## What is being asked
Transcribe the listing word for word. Begin at its first line and end with the line containing "Definition in_range_i64 (z".
***** Available records *****
(** * Block-range search service: shard arithmetic, start-block resolution,
      archive stream validation and fork resolution.

    Shallow embedding of the Go sources.  Unsigned 64-bit quantities
    ([uint64]) are integers in [Z] reduced modulo [2^64] wherever the Go
    arithmetic can wrap; conversions to and from [int64] are the
    two's-complement reinterpretations.  A Go run-time panic is an explicit
    outcome. *)

From Stdlib Require Import ZArith List String Ascii Bool Lia.
From Stdlib Require Import Sorting.Sorted Sorting.Permutation DecimalString.
From stdpp Require Import base gmap strings sorting.

Import ListNotations.
Local Open Scope Z_scope.

(** ** Machine integers *)

Module U64.

Definition modulus : Z := 2 ^ 64.
Definition half : Z := 2 ^ 63.
Definition MaxUint64 : Z := modulus - 1.

Definition in_range (z : Z) : Prop := 0 <= z < modulus.
Definition in_range_i64 (z : Z) : Prop := - half <= z < half.

(** Result of a [uint64] operation: the low 64 bits. *)
Definition wrap (z : Z) : Z := z mod modulus.

Definition add (a b : Z) : Z := wrap (a + b).
Definition sub (a b : Z) : Z := wrap (a - b).

(** [int64(x)] for [x : uint64]. *)
Definition to_int64 (z : Z) : Z := if z <? half then z else z - modulus.

(** [uint64(x)] for [x : int64]. *)
Definition of_int64 (z : Z) : Z := wrap z.

(** Result of an [int64] operation: two's-complement wrap-around. *)
Definition wrap_i64 (z : Z) : Z := to_int64 (wrap z).

End U64.

(** Outcome of a Go call that may panic. *)
Inductive outcome (A : Type) : Type :=
| Ret (a : A)
| Panic (msg : string).
Arguments Ret {A} a.
Arguments Panic {A} msg.

Definition divide_by_zero : string := "runtime error: integer divide by zero".
Definition index_out_of_range : string :=
  "runtime error: index out of range [0] with length 0".

(** [fmt.Sprintf("%d", n)]. *)
Definition sprint_d (n : Z) : string := NilZero.string_of_int (Z.to_int n).

(** ** Shard model (BigQuery shard index and next-base scan) *)

Module ShardModel.

(** The potential block range of a shard, with the documents appended to
    its scratch file so far. *)
Record BigQueryShardIndex : Type := {
  StartBlock : Z;  (* inclusive *)
  EndBlock : Z;    (* inclusive *)
  documents : list string
}.

Definition newShardIndex (baseBlockNum shardSize : Z) : BigQueryShardIndex :=
  let shard := {| StartBlock := baseBlockNum;
                  EndBlock := U64.sub (U64.add baseBlockNum shardSize) 1;
                  documents := [] |} in
  if (baseBlockNum =? 0) && (shardSize =? 0)
  then {| StartBlock := StartBlock shard; EndBlock := 0;
          documents := documents shard |}
  else shard.

Definition containsBlockNum (s : BigQueryShardIndex) (blockNum : Z) : bool :=
  (StartBlock s <=? blockNum) && (blockNum <=? EndBlock s).

(** [Index] appends one document to the scratch file of the shard (the
    failures of the writer left aside). *)
Definition Index (s : BigQueryShardIndex) (doc : string) : BigQueryShardIndex :=
  {| StartBlock := StartBlock s; EndBlock := EndBlock s;
     documents := documents s ++ [doc] |}.

(** [startBlock - (startBlock % shardSize)] on [uint64]. *)
Definition alignStartBlock (shardSize startBlock : Z) : outcome Z :=
  if shardSize =? 0 then Panic divide_by_zero
  else Ret (U64.sub startBlock (startBlock mod shardSize)).

Definition is_digit (c : ascii) : bool :=
  let n := Z.of_nat (nat_of_ascii c) in (48 <=? n) && (n <=? 57).

Definition digit_value (c : ascii) : Z := Z.of_nat (nat_of_ascii c) - 48.

(** Splits [n] leading decimal digits off [s]. *)
Fixpoint take_digits (n : nat) (s : string) : option (string * string) :=
  match n with
  | O => Some (EmptyString, s)
  | S n' =>
      match s with
      | String c s' =>
          if is_digit c then
            match take_digits n' s' with
            | Some (d, rest) => Some (String c d, rest)
            | None => None
            end
          else None
      | EmptyString => None
      end
  end.

(** A match of [(\d{10})\.avro] starting at the head of [s]. *)
Definition match_here (s : string) : option string :=
  match take_digits 10 s with
  | Some (d, rest) => if String.prefix ".avro" rest then Some d else None
  | None => None
  end.

(** [remotePathRE.FindStringSubmatch(file)], keeping the capture group
    [match[1]]: the leftmost place where the pattern matches. *)
Fixpoint FindStringSubmatch (s : string) : option string :=
  match match_here s with
  | Some d => Some d
  | None =>
      match s with
      | String _ s' => FindStringSubmatch s'
      | EmptyString => None
      end
  end.

(** A name that is exactly ten digits followed by [.avro]. *)
Definition exact_name (s : string) : bool :=
  match take_digits 10 s with
  | Some (_, rest) => String.eqb rest ".avro"
  | None => false
  end.

Fixpoint parse_decimal (acc : Z) (s : string) : Z :=
  match s with
  | EmptyString => acc
  | String c s' => parse_decimal (10 * acc + digit_value c) s'
  end.

(** Modelled from the spec: [startBlockFromFileName] is not part of the
    sources at hand; a shard is named by its base, zero-padded to ten
    decimal digits, so the captured digits are read back as that number. *)
Definition startBlockFromFileName (digits : string) : Z := parse_decimal 0 digits.

(** The body of the [for _, file := range remote] loop;
    [nextStartBlockNum] is the loop-carried variable. *)
Fixpoint scanRemote (shardSize startBlockNum : Z) (remote : list string)
    (nextStartBlockNum : Z) : Z :=
  match remote with
  | [] => nextStartBlockNum
  | file :: rest =>
      match FindStringSubmatch file with
      | None => scanRemote shardSize startBlockNum rest nextStartBlockNum
      | Some m =>
          let fileStartBlock := startBlockFromFileName m in
          if fileStartBlock <=? startBlockNum
          then scanRemote shardSize startBlockNum rest nextStartBlockNum
          else if fileStartBlock >? U64.add nextStartBlockNum shardSize
          then nextStartBlockNum
          else scanRemote shardSize startBlockNum rest fileStartBlock
      end
  end.

(** [listing] is the result of [indexesStore.ListFiles]: [None] when the
    store reports an error, in which case the start block is returned as
    given. *)
Definition NextBaseBlockAfter (shardSize : Z) (listing : option (list string))
    (startBlockNum : Z) : outcome Z :=
  match listing with
  | None => Ret startBlockNum
  | Some remote =>
      alignStartBlock shardSize (scanRemote shardSize startBlockNum remote startBlockNum)
  end.

(** The chain of the specification: the bases read from the names, those
    above the start, followed while each is within one shard of the
    previous one. *)
Definition basesOf (remote : list string) : list Z :=
  flat_map (fun file => match FindStringSubmatch file with
                        | Some m => [startBlockFromFileName m]
                        | None => []
                        end) remote.

Fixpoint followChain (shardSize previous : Z) (candidates : list Z) : Z :=
  match candidates with
  | [] => previous
  | c :: cs =>
      if c >? U64.add previous shardSize then previous
      else followChain shardSize c cs
  end.

Definition candidatesAfter (base : Z) (remote : list string) : list Z :=
  List.filter (fun b => negb (b <=? base)) (basesOf remote).

(** The next base as the specification words it: only names that are
    exactly ten digits and [.avro] count. *)
Definition basesOfExact (remote : list string) : list Z :=
  flat_map (fun file => if exact_name file
                        then match FindStringSubmatch file with
                             | Some m => [startBlockFromFileName m]
                             | None => []
                             end
                        else []) remote.

Definition nextBaseAfter_spec (shardSize : Z) (remote : list string) (base : Z)
    : outcome Z :=
  alignStartBlock shardSize
    (followChain shardSize base
       (List.filter (fun b => negb (b <=? base)) (basesOfExact remote))).

Definition gapListing : list string :=
  ["0000000000.avro"; "0000005000.avro"; "0000015000.avro"]%string.

Definition prefixedListing : list string :=
  ["bigquery-shards-5000/0000000000.avro";
   "bigquery-shards-5000/0000005000.avro"]%string.

End ShardModel.

(** ** Errors *)

Inductive Code : Type :=
| Canceled | InvalidArgument | NotFound | OutOfRange | Internal | Unavailable.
*****
## Written answer
(** * Block-range search service: shard arithmetic, start-block resolution,
      archive stream validation and fork resolution.

    Shallow embedding of the Go sources.  Unsigned 64-bit quantities
    ([uint64]) are integers in [Z] reduced modulo [2^64] wherever the Go
    arithmetic can wrap; conversions to and from [int64] are the
    two's-complement reinterpretations.  A Go run-time panic is an explicit
    outcome. *)

From Stdlib Require Import ZArith List String Ascii Bool Lia.
From Stdlib Require Import Sorting.Sorted Sorting.Permutation DecimalString.
From stdpp Require Import base gmap strings sorting.

Import ListNotations.
Local Open Scope Z_scope.

(** ** Machine integers *)

Module U64.

Definition modulus : Z := 2 ^ 64.
Definition half : Z := 2 ^ 63.
Definition MaxUint64 : Z := modulus - 1.

Definition in_range (z : Z) : Prop := 0 <= z < modulus.
Definition in_range_i64 (z : Z) : Prop := - half <= z < half.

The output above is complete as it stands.